### PROBLEM STATEMENT:
Every entry in the listing is to be reproduced exactly.

>>>>

(** ** Recording a batch *)
Definition partly_recorded v (bs : list FinalizedBlock) (st : LedgerState) (v' : option ConsensusSnapshot * list FinalizedBlock) : Prop :=
  v' = appended cfg v bs st \/ exists w1 w2, fresh_blocks (tip_height v.1 v.2) bs = w1 ++ w2 /\ v' = (v.1, v.2 ++ w1).
Lemma recording_keeps s sf L K bs w lb st d : holds sf L s K -> match s with Some x => snapshot_network_id x = ac_network_id cfg | None => True end ->
  batch cfg s K bs w lb st -> asc L -> Forall stored L -> room L bs -> base_height s < fb_height lb -> snapshot_reads lb st ->
  recording cfg s sf L K w lb st None d -> exists v', partly_recorded (s, K) bs st v' /\ keeps cfg v' d.
Proof.
  intros Ho Hn Hb Ha Hs Hro Hab Hre Hd. destruct (recording_holds dir_order dir_perm cfg s sf L K Ho bs w lb st Hb Ha Hs Hro Hab Hre None d Hd)
    as (sf' & L' & t & v' & -> & Hr & Hh & Hv). exists v'. split.
  - destruct Hv as [->|(w1 & w2 & E & ->)]; [left; by eapply appended_recorded|right]. exists w1, w2. split; [|done].
    rewrite <- E. symmetry. eapply grow_fresh; [apply Ho|apply Hb].
  - exists sf', L', t. split; [done|]. split; [done|]. split; [done|]. destruct Hv as [->|(w1 & w2 & _ & ->)]; [|done].
    unfold recorded_view. destruct (due _ _ _ _ _); [apply Hb|done].
Qed.
Lemma record_locked_settles v sf L t bs lb st : readable L t -> holds sf L v.1 v.2 ->
  match v.1 with Some x => snapshot_network_id x = ac_network_id cfg | None => True end ->
  Forall received_block bs -> last bs = Some lb -> storable st -> room L bs -> base_height v.1 < fb_height lb ->
  forall d ds, untouched sf L t None d -> exists v', partly_recorded v bs st v' /\ keeps cfg v' (record_locked dir_order cfg bs st (d, ds)).1.1 /\
    ((record_locked dir_order cfg bs st (d, ds)).2 = Ok tt -> v' = appended cfg v bs st) /\
    (ds = [] -> is_ok (prepare_record_locked dir_order cfg bs st (d, ds)).2 = true -> (record_locked dir_order cfg bs st (d, ds)).2 = Ok tt).
Proof.
  intros Hr Hh Hn Hrec El Hst Hro Hab d ds Hd. assert (Forall stored bs) as Hbs by (eapply Forall_impl; [exact Hrec|]; apply received_stored).
  pose proof (file_bytes_sublist _ _ (holds_sublist _ _ _ _ Hh)). pose proof (rd_bytes _ _ Hr).
  assert (0 <= temp_bytes t) by (destruct t as [[? ?]|]; cbn [temp_bytes]; lia).
  destruct (prepare_record_safe dir_order dir_perm cfg sf L t None v.1 v.2 bs lb st Hh Hr ltac:(lia) Hbs El d ds Hd) as (Hu & _ & Hq).
  assert (received_block lb) as Hlb. { rewrite Forall_forall in Hrec. by eapply Hrec, last_Some_elem_of. }
  assert (snapshot_reads lb st) as Hre by (by apply received_snapshot_reads).
  destruct (prepare_record_locked dir_order cfg bs st (d, ds)) as [[d1 ds1] [pl|e]] eqn:Epr; cbn [fst snd] in *.
  - destruct (Hq pl eq_refl) as (w & Hb). destruct v as [s K]. cbn [fst snd] in *.
    assert (recording cfg s sf L K w lb st None d) as Hi.
    { destruct Hd as [->| ->]; apply (recording_start cfg s sf L K w lb st); [done|by apply (readable_clean L t)]. }
    pose proof (record_resumes dir_order dir_perm cfg s sf L K Hh bs w lb st Hb (rd_asc _ _ Hr) (rd_stored _ _ Hr) Hro Hab Hre None d ds Hi) as Ht.
    destruct (record_locked dir_order cfg bs st (d, ds)) as [[d2 ds2] [[]|e]]; cbn [fst snd]; destruct Ht as [Ht Hds].
    + destruct (recorded_holds dir_order dir_perm cfg s sf L K Hh bs w lb st Hb (rd_asc _ _ Hr) (rd_stored _ _ Hr) Hro Hab Hre None d2 Ht) as (sf' & L' & -> & Hr' & Hh').
      exists (appended cfg (s, K) bs st). split; [by left|]. split; [|by split]. rewrite <- (appended_recorded cfg s sf L K bs w lb st Hh Hb Hab).
      exists sf', L', None. split; [done|]. split; [done|]. split; [done|]. unfold recorded_view. destruct (due _ _ _ _ _); [apply Hb|done].
    + destruct (recording_keeps s sf L K bs w lb st d2 Hh Hn Hb (rd_asc _ _ Hr) (rd_stored _ _ Hr) Hro Hab Hre Ht) as (v' & Hv & Hk). exists v'. by repeat split.
  - unfold record_locked, mbind, io_bind. rewrite Epr. cbn [fst snd]. exists v. split; [|split; [by apply (untouched_keeps v sf L t)|by split]].
    right. exists [], (fresh_blocks (tip_height v.1 v.2) bs). split; [done|]. rewrite app_nil_r. by destruct v.
Qed.
End Main.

<<<<

### ANSWER BELOW:
(** ** Recording a batch *)
Definition partly_recorded v (bs : list FinalizedBlock) (st : LedgerState) (v' : option ConsensusSnapshot * list FinalizedBlock) : Prop :=
  v' = appended cfg v bs st \/ exists w1 w2, fresh_blocks (tip_height v.1 v.2) bs = w1 ++ w2 /\ v' = (v.1, v.2 ++ w1).
Lemma recording_keeps s sf L K bs w lb st d : holds sf L s K -> match s with Some x => snapshot_network_id x = ac_network_id cfg | None => True end ->
  batch cfg s K bs w lb st -> asc L -> Forall stored L -> room L bs -> base_height s < fb_height lb -> snapshot_reads lb st ->
  recording cfg s sf L K w lb st None d -> exists v', partly_recorded (s, K) bs st v' /\ keeps cfg v' d.
Proof.
  intros Ho Hn Hb Ha Hs Hro Hab Hre Hd. destruct (recording_holds dir_order dir_perm cfg s sf L K Ho bs w lb st Hb Ha Hs Hro Hab Hre None d Hd)
    as (sf' & L' & t & v' & -> & Hr & Hh & Hv). exists v'. split.
  - destruct Hv as [->|(w1 & w2 & E & ->)]; [left; by eapply appended_recorded|right]. exists w1, w2. split; [|done].
    rewrite <- E. symmetry. eapply grow_fresh; [apply Ho|apply Hb].
  - exists sf', L', t. split; [done|]. split; [done|]. split; [done|]. destruct Hv as [->|(w1 & w2 & _ & ->)]; [|done].
    unfold recorded_view. destruct (due _ _ _ _ _); [apply Hb|done].
Qed.
Lemma record_locked_settles v sf L t bs lb st : readable L t -> holds sf L v.1 v.2 ->
  match v.1 with Some x => snapshot_network_id x = ac_network_id cfg | None => True end ->
  Forall received_block bs -> last bs = Some lb -> storable st -> room L bs -> base_height v.1 < fb_height lb ->
  forall d ds, untouched sf L t None d -> exists v', partly_recorded v bs st v' /\ keeps cfg v' (record_locked dir_order cfg bs st (d, ds)).1.1 /\
    ((record_locked dir_order cfg bs st (d, ds)).2 = Ok tt -> v' = appended cfg v bs st) /\
    (ds = [] -> is_ok (prepare_record_locked dir_order cfg bs st (d, ds)).2 = true -> (record_locked dir_order cfg bs st (d, ds)).2 = Ok tt).
Proof.
  intros Hr Hh Hn Hrec El Hst Hro Hab d ds Hd. assert (Forall stored bs) as Hbs by (eapply Forall_impl; [exact Hrec|]; apply received_stored).
  pose proof (file_bytes_sublist _ _ (holds_sublist _ _ _ _ Hh)). pose proof (rd_bytes _ _ Hr).
  assert (0 <= temp_bytes t) by (destruct t as [[? ?]|]; cbn [temp_bytes]; lia).
  destruct (prepare_record_safe dir_order dir_perm cfg sf L t None v.1 v.2 bs lb st Hh Hr ltac:(lia) Hbs El d ds Hd) as (Hu & _ & Hq).
  assert (received_block lb) as Hlb. { rewrite Forall_forall in Hrec. by eapply Hrec, last_Some_elem_of. }
  assert (snapshot_reads lb st) as Hre by (by apply received_snapshot_reads).
  destruct (prepare_record_locked dir_order cfg bs st (d, ds)) as [[d1 ds1] [pl|e]] eqn:Epr; cbn [fst snd] in *.
  - destruct (Hq pl eq_refl) as (w & Hb). destruct v as [s K]. cbn [fst snd] in *.
    assert (recording cfg s sf L K w lb st None d) as Hi.
    { destruct Hd as [->| ->]; apply (recording_start cfg s sf L K w lb st); [done|by apply (readable_clean L t)]. }
    pose proof (record_resumes dir_order dir_perm cfg s sf L K Hh bs w lb st Hb (rd_asc _ _ Hr) (rd_stored _ _ Hr) Hro Hab Hre None d ds Hi) as Ht.
    destruct (record_locked dir_order cfg bs st (d, ds)) as [[d2 ds2] [[]|e]]; cbn [fst snd]; destruct Ht as [Ht Hds].
    + destruct (recorded_holds dir_order dir_perm cfg s sf L K Hh bs w lb st Hb (rd_asc _ _ Hr) (rd_stored _ _ Hr) Hro Hab Hre None d2 Ht) as (sf' & L' & -> & Hr' & Hh').
      exists (appended cfg (s, K) bs st). split; [by left|]. split; [|by split]. rewrite <- (appended_recorded cfg s sf L K bs w lb st Hh Hb Hab).
      exists sf', L', None. split; [done|]. split; [done|]. split; [done|]. unfold recorded_view. destruct (due _ _ _ _ _); [apply Hb|done].
    + destruct (recording_keeps s sf L K bs w lb st d2 Hh Hn Hb (rd_asc _ _ Hr) (rd_stored _ _ Hr) Hro Hab Hre Ht) as (v' & Hv & Hk). exists v'. by repeat split.
  - unfold record_locked, mbind, io_bind. rewrite Epr. cbn [fst snd]. exists v. split; [|split; [by apply (untouched_keeps v sf L t)|by split]].
    right. exists [], (fresh_blocks (tip_height v.1 v.2) bs). split; [done|]. rewrite app_nil_r. by destruct v.
Qed.
End Main.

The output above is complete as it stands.